What is expected:
In total, how many lines of the data contain the word "Extern"? Only that number is wanted.

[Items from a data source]
* * * * * * *
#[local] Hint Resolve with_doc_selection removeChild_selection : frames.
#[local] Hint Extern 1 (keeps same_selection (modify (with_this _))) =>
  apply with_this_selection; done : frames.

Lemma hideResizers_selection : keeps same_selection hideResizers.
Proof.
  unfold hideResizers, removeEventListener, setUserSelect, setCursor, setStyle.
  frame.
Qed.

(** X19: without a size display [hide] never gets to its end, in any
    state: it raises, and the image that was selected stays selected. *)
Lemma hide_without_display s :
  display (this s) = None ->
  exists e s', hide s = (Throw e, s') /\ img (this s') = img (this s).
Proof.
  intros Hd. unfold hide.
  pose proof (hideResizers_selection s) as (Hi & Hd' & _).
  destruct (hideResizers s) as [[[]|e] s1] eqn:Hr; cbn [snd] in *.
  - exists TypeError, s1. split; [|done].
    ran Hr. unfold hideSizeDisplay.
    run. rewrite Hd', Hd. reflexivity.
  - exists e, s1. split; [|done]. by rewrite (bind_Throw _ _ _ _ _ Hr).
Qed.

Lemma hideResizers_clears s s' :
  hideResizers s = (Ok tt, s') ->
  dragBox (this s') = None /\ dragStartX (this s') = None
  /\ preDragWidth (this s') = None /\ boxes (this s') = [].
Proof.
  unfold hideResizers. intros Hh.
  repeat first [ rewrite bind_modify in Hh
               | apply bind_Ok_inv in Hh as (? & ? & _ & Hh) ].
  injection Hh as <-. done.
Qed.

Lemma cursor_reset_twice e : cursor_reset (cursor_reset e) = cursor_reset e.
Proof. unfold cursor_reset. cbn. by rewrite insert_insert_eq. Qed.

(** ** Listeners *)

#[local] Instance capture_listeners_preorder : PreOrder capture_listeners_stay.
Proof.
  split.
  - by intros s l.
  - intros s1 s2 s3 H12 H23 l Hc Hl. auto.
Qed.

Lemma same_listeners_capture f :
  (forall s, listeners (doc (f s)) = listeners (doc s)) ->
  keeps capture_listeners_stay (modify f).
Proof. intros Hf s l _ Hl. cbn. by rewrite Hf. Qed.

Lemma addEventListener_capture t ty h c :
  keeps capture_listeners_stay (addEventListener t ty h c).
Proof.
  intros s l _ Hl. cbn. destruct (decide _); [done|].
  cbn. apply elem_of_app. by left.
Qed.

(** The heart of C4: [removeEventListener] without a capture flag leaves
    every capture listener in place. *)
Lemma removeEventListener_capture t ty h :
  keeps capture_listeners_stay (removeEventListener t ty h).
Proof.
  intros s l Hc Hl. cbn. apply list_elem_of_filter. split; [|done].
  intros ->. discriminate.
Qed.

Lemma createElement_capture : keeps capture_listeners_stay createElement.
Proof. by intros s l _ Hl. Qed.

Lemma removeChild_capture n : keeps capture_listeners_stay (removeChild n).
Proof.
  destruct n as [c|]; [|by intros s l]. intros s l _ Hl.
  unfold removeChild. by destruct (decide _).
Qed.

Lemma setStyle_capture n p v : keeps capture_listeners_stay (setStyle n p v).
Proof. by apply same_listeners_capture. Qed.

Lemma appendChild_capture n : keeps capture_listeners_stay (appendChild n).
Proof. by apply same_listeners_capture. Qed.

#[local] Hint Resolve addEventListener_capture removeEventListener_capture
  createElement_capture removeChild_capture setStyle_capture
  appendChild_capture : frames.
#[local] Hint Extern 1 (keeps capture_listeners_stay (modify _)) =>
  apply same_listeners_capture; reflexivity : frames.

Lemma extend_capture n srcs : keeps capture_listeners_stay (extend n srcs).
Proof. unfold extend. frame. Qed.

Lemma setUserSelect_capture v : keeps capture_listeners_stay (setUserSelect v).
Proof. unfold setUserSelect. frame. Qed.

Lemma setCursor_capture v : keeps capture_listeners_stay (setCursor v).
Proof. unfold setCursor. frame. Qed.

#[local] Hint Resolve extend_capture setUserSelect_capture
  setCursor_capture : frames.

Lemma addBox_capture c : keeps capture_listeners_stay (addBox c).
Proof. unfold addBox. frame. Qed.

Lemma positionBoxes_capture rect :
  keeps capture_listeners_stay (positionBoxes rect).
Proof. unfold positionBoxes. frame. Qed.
* * * * * * *
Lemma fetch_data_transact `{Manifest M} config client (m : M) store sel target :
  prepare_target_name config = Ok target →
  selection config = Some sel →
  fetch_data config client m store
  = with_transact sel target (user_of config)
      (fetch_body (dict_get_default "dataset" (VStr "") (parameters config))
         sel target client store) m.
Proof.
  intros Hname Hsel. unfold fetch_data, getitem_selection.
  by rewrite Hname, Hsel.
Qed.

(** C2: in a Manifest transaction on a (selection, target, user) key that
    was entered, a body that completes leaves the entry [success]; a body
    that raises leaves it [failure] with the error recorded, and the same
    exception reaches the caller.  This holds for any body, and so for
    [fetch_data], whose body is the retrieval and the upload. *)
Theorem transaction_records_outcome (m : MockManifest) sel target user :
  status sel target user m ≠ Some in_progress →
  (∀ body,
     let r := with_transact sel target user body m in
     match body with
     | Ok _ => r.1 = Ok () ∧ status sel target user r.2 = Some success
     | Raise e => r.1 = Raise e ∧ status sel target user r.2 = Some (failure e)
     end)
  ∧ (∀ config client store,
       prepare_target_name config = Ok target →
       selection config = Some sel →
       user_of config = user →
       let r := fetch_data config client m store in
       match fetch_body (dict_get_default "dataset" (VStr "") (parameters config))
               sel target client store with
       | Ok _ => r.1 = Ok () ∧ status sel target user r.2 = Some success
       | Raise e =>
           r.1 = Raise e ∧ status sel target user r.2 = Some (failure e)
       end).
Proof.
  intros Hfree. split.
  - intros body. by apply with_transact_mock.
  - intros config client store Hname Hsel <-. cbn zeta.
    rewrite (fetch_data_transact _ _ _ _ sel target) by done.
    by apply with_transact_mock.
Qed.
* * * * * * *
Exercise answer:
2